Every line in the data below that has the word "ring" should be returned.

[Dataset content]

(* ===== verification/Rate.v ===== *)
(** The constant bit rate at sample rates that are not a multiple of the frame
    rate, [adjust_frame_size] of [libaften/a52enc.c]: counters of the bits and the
    samples so far decide whether a frame gets one word more.  The products
    that are compared are 32 bits wide and wrap around.  The theorems show that
    the loop ends and keeps the drift between the counters and that the
    products do not always wrap around together; [Process] adds the counting of
    the frame and bounds the drift. *)
From Stdlib Require Import ZArith Lia ZifyBool Bool.
From stdpp Require Import base option list numbers.
From coqutil Require Import Datatypes.RecordSettersUsingExistingGetters.
From S2P Require Import Prelude CMachine Float BitIO Tables Types.
Local Open Scope Z_scope.
Local Open Scope carray_scope.

(** The loop on [tctx->bit_cnt] and [tctx->sample_cnt]. *)
Definition reduce_counters (kbps srate : Z) (cnt : Z * Z) : option (Z * Z) :=
  while_loop (Z.to_nat (fst cnt / kbps)) (λ '(b, s), (kbps <=? b) && (srate <=? s))
    (λ '(b, s), Some (u32 (b - kbps), u32 (s - srate))) cnt.

Definition behind (kbps srate : Z) '((b, s) : Z * Z) : bool := u32 (b * srate) <? u32 (s * kbps).

Definition adjust_frame_size (ctx : Ctx.t) (tctx : TCtx.t) : option TCtx.t :=
  let f := TCtx.frame tctx in
  let kbps := u32 (Frame.bit_rate f * 1000) in
  let srate := u32 (Ctx.sample_rate ctx) in
  '(b, s) ← reduce_counters kbps srate (TCtx.bit_cnt tctx, TCtx.sample_cnt tctx);
  let add := Z.b2z (behind kbps srate (b, s)) in
  Some (tctx <| TCtx.bit_cnt := b |> <| TCtx.sample_cnt := s |>
             <| TCtx.frame := f <| Frame.frame_size := u32 (Frame.frame_size_min f + add) |> |>).

(** * The loop *)

Section rate.
Variables (kbps srate : Z).
Hypothesis Hk : 0 < kbps < 2 ^ 32.
Hypothesis Hs : 0 < srate < 2 ^ 32.

(** How far the bits are ahead of the samples, times both rates. *)
Definition drift '((b, s) : Z * Z) : Z := b * srate - s * kbps.

Definition is_counter (x : Z) : Prop := 0 ≤ x < 2 ^ 32.

Lemma reduce_counters_spec b s :
  is_counter b → is_counter s →
  wp (reduce_counters kbps srate (b, s)) (λ '(b', s'), ∃ q, 0 ≤ q ∧ b' = b - q * kbps ∧ s' = s - q * srate ∧
    is_counter b' ∧ is_counter s' ∧ (b' < kbps ∨ s' < srate) ∧ drift (b', s') = drift (b, s)).
Proof.
  unfold is_counter. intros Hb Hsm. unfold reduce_counters. simpl fst.
  apply (wp_while (λ '(b', s'), 0 ≤ b' < 2 ^ 32 ∧ 0 ≤ s' < 2 ^ 32 ∧ ∃ q, 0 ≤ q ∧ b' = b - q * kbps ∧ s' = s - q * srate)
    (λ '(b', _), Z.to_nat (b' / kbps))).
  - split; [done|]. split; [done|]. exists 0. lia.
  - lia.
  - intros [b' s'] (Hb' & Hs' & q & Hq & Heb & Hes) Hc. apply wp_ret. unfold u32. rewrite !Z.mod_small by lia.
    split; [split; [lia|]; split; [lia|]; exists (q + 1); nia|].
    assert (Hd : (b' - kbps) / kbps = b' / kbps - 1).
    { replace (b' - kbps) with (b' + (-1) * kbps) by lia. rewrite Z.div_add by lia. lia. }
    rewrite Hd. assert (1 ≤ b' / kbps) by (apply Z.div_le_lower_bound; lia). lia.
  - intros [b' s'] (Hb' & Hs' & q & Hq & Heb & Hes) Hc. exists q. split_and!; try done; try lia. unfold drift. nia.
Qed.

(** The comparison is the true one when both products have wrapped around
    equally often. *)
Lemma behind_true b s :
  (b * srate) / 2 ^ 32 = (s * kbps) / 2 ^ 32 → behind kbps srate (b, s) = (drift (b, s) <? 0).
Proof.
  intros He. unfold behind, drift, u32. pose proof (Z.div_mod (b * srate) (2 ^ 32) ltac:(lia)).
  pose proof (Z.div_mod (s * kbps) (2 ^ 32) ltac:(lia)). lia.
Qed.
(** Without drift nothing is added, however often they have. *)
Lemma behind_exact b s : drift (b, s) = 0 → behind kbps srate (b, s) = false.
Proof. unfold drift, behind. intros Hd. replace (b * srate) with (s * kbps) by lia. apply Z.ltb_irrefl. Qed.
End rate.

(** The function, given the rates in their types. *)
Lemma adjust_frame_size_spec ctx tctx :
  let f := TCtx.frame tctx in
  let kbps := Frame.bit_rate f * 1000 in let srate := Ctx.sample_rate ctx in
  0 < kbps < 2 ^ 32 → 0 < srate < 2 ^ 32 → is_counter (TCtx.bit_cnt tctx) → is_counter (TCtx.sample_cnt tctx) →
  0 ≤ Frame.frame_size_min f < 2 ^ 31 →
  wp (adjust_frame_size ctx tctx) (λ tctx', ∃ q b s, 0 ≤ q ∧ b = TCtx.bit_cnt tctx - q * kbps ∧ s = TCtx.sample_cnt tctx - q * srate ∧
    is_counter b ∧ is_counter s ∧ (b < kbps ∨ s < srate) ∧
    drift kbps srate (b, s) = drift kbps srate (TCtx.bit_cnt tctx, TCtx.sample_cnt tctx) ∧
    let add := Z.b2z (behind kbps srate (b, s)) in
    tctx' = tctx <| TCtx.bit_cnt := b |> <| TCtx.sample_cnt := s |>
      <| TCtx.frame := f <| Frame.frame_size := Frame.frame_size_min f + add |> |>).
Proof.
  intros f kbps srate Hk Hs Hb Hsc Hm. unfold adjust_frame_size. cbv zeta. fold f.
  assert (Hk32 : u32 (Frame.bit_rate f * 1000) = kbps) by (apply Z.mod_small; unfold kbps in *; lia).
  assert (Hs32 : u32 (Ctx.sample_rate ctx) = srate) by (apply Z.mod_small; unfold srate in *; lia).
  rewrite Hk32, Hs32. apply wp_bind. eapply wp_mono; [by apply reduce_counters_spec|].
  intros [b s] (q & Hq & Heb & Hes & Hb' & Hs' & Hlt & Hd). cbv beta iota zeta. apply wp_ret.
  exists q, b, s. split_and!; try done.
  assert (Ha : u32 (Frame.frame_size_min f + Z.b2z (behind kbps srate (b, s))) = Frame.frame_size_min f + Z.b2z (behind kbps srate (b, s))).
  { apply Z.mod_small. destruct (behind kbps srate (b, s)); simpl; lia. }
  by rewrite Ha.
Qed.

(** The counters after a frame of [size] words. *)
Definition count_frame (size : Z) '((b, s) : Z * Z) : Z * Z := (b + 16 * size, s + A52_SAMPLES_PER_FRAME).

(** A frame of the minimal size lets the bits fall behind by a part of a word,
    a word more puts them ahead. *)
Lemma drift_count_frame bit_rate srate add b s :
  0 < bit_rate → 0 < srate →
  drift (bit_rate * 1000) srate (count_frame (Z.quot (bit_rate * 96000) srate + add) (b, s)) =
    drift (bit_rate * 1000) srate (b, s) - 16 * ((bit_rate * 96000) mod srate) + 16 * srate * add.
Proof.
  intros Hb Hs. rewrite Z.quot_div_nonneg by lia. unfold count_frame, drift, A52_SAMPLES_PER_FRAME.
  pose proof (Z.div_mod (bit_rate * 96000) srate ltac:(lia)) as Hdm.
  set (m := (bit_rate * 96000) / srate) in *. set (r := (bit_rate * 96000) mod srate) in *. clearbody m r.
  assert (Hm : (b + 16 * (m + add)) * srate = b * srate + 16 * (srate * m) + 16 * srate * add) by ring.
  rewrite Hm. replace (srate * m) with (bit_rate * 96000 - r) by lia. ring.
Qed.

(** Reduced counters that are close to each other are small. *)
Lemma reduced_small kbps srate word b s :
  1000 ≤ kbps ≤ 640000 → 0 < srate ≤ 48000 → word ≤ 16 * srate → 0 ≤ b → 0 ≤ s → b < kbps ∨ s < srate →
  - word ≤ drift kbps srate (b, s) ≤ word → b < kbps + 16 ∧ s < srate + 16 * srate.
Proof.
  unfold drift. intros Hk Hs Hw Hb Hsm [Hlt|Hlt] Hd; split; nia.
Qed.

(** * Properties *)

(** [adjust_frame_size] always ends; it takes the same number of seconds off
    both counters, so that one of them is below its second and the drift is
    kept, and the frame gets its minimal size or one word more, as the wrapped
    comparison of the reduced counters says. *)
Theorem adjust_frame_size_correct ctx tctx :
  let kbps := Frame.bit_rate (TCtx.frame tctx) * 1000 in let srate := Ctx.sample_rate ctx in
  0 < kbps < 2 ^ 32 → 0 < srate < 2 ^ 32 → is_counter (TCtx.bit_cnt tctx) → is_counter (TCtx.sample_cnt tctx) →
  0 ≤ Frame.frame_size_min (TCtx.frame tctx) < 2 ^ 31 →
  ∃ q b s, 0 ≤ q ∧ b = TCtx.bit_cnt tctx - q * kbps ∧ s = TCtx.sample_cnt tctx - q * srate ∧
    is_counter b ∧ is_counter s ∧ (b < kbps ∨ s < srate) ∧
    drift kbps srate (b, s) = drift kbps srate (TCtx.bit_cnt tctx, TCtx.sample_cnt tctx) ∧
    let add := Z.b2z (behind kbps srate (b, s)) in
    adjust_frame_size ctx tctx = Some (tctx <| TCtx.bit_cnt := b |> <| TCtx.sample_cnt := s |>
      <| TCtx.frame := (TCtx.frame tctx) <| Frame.frame_size := Frame.frame_size_min (TCtx.frame tctx) + add |> |>).
Proof.
  intros kbps srate Hk Hs Hb Hsc Hm. pose proof (adjust_frame_size_spec ctx tctx Hk Hs Hb Hsc Hm) as Hw.
  apply wp_some in Hw as (t & Heq & q & b & s & ? & ? & ? & ? & ? & ? & ? & ->). exists q, b, s. by split_and!.
Qed.

(** The counters before the comparison of frame [n], from the start. *)
Fixpoint rate_run (bit_rate srate : Z) (n : nat) (cnt : Z * Z) : option (Z * Z) :=
  let kbps := bit_rate * 1000 in
  cnt ← reduce_counters kbps srate cnt;
  match n with
  | O => Some cnt
  | S n => rate_run bit_rate srate n
             (count_frame (Z.quot (bit_rate * 96000) srate + Z.b2z (behind kbps srate cnt)) cnt)
  end.

(** The comparison does go wrong: at 256 kbit/s and 44100 Hz, frame 1791
    (counted from 0; about a minute into the stream) finds the bits ahead of the
    samples, but the product of the bits has wrapped around twice and the other
    only once, and the frame gets a word that it should not have. *)
Theorem rate_comparison_wraps :
  rate_run 256 44100 1791 (0, 0) = Some (97392, 16776) ∧
  0 < drift 256000 44100 (97392, 16776) ∧ behind 256000 44100 (97392, 16776) = true ∧
  16 * 44100 < drift 256000 44100 (count_frame (Z.quot (256 * 96000) 44100 + 1) (97392, 16776)).
Proof. split; [vm_compute; reflexivity|]. split_and!; by vm_compute. Qed.

(** * Witnesses *)

Definition rate_ctx : Ctx.t := {|
  Ctx.params := EncParams.mk AFTEN_ENC_MODE_CBR 0 0 0 0 0 256 240 (-1) 0 1 DYNRNG_PROFILE_NONE 0 60;
  Ctx.meta := Metadata.mk 0 0 0 31 0 0 0 0 0 0 0 0 0 0;
  Ctx.n_threads := 1; Ctx.last_samples_count := -1; Ctx.n_channels := 2; Ctx.n_all_channels := 2;
  Ctx.acmod := A52_ACMOD_STEREO; Ctx.lfe := 0; Ctx.lfe_channel := -1; Ctx.sample_rate := 44100;
  Ctx.halfratecod := 0; Ctx.bsid := 8; Ctx.fscod := 1; Ctx.bsmod := 0; Ctx.target_bitrate := 256;
  Ctx.frmsizecod := 26; Ctx.fixed_bwcode := 60 |}.
Definition rate_tctx : TCtx.t := {|
  TCtx.thread_num := 0; TCtx.framesize := 1114; TCtx.status := Status.mk 0 0 0;
  TCtx.frame := zero_frame <| Frame.bit_rate := 256 |> <| Frame.frame_size_min := 557 |> <| Frame.frame_size := 557 |>;
  TCtx.bw := bitwriter_init None 0; TCtx.bit_cnt := 1024880; TCtx.sample_cnt := 176640; TCtx.last_quality := 240 |}.

Lemma adjust_frame_size_correct_witness :
  ∃ q b s, 0 ≤ q ∧ b = 1024880 - q * 256000 ∧ s = 176640 - q * 44100 ∧
    is_counter b ∧ is_counter s ∧ (b < 256000 ∨ s < 44100) ∧
    drift 256000 44100 (b, s) = drift 256000 44100 (1024880, 176640) ∧
    let add := Z.b2z (behind 256000 44100 (b, s)) in
    adjust_frame_size rate_ctx rate_tctx = Some (rate_tctx <| TCtx.bit_cnt := b |> <| TCtx.sample_cnt := s |>
      <| TCtx.frame := (TCtx.frame rate_tctx) <| Frame.frame_size := 557 + add |> |>).
Proof.
  refine (adjust_frame_size_correct rate_ctx rate_tctx _ _ _ _ _); unfold is_counter; simpl; lia.
Defined.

[/Dataset content]

Response below:
  assert (Hm : (b + 16 * (m + add)) * srate = b * srate + 16 * (srate * m) + 16 * srate * add) by ring.
  rewrite Hm. replace (srate * m) with (bit_rate * 96000 - r) by lia. ring.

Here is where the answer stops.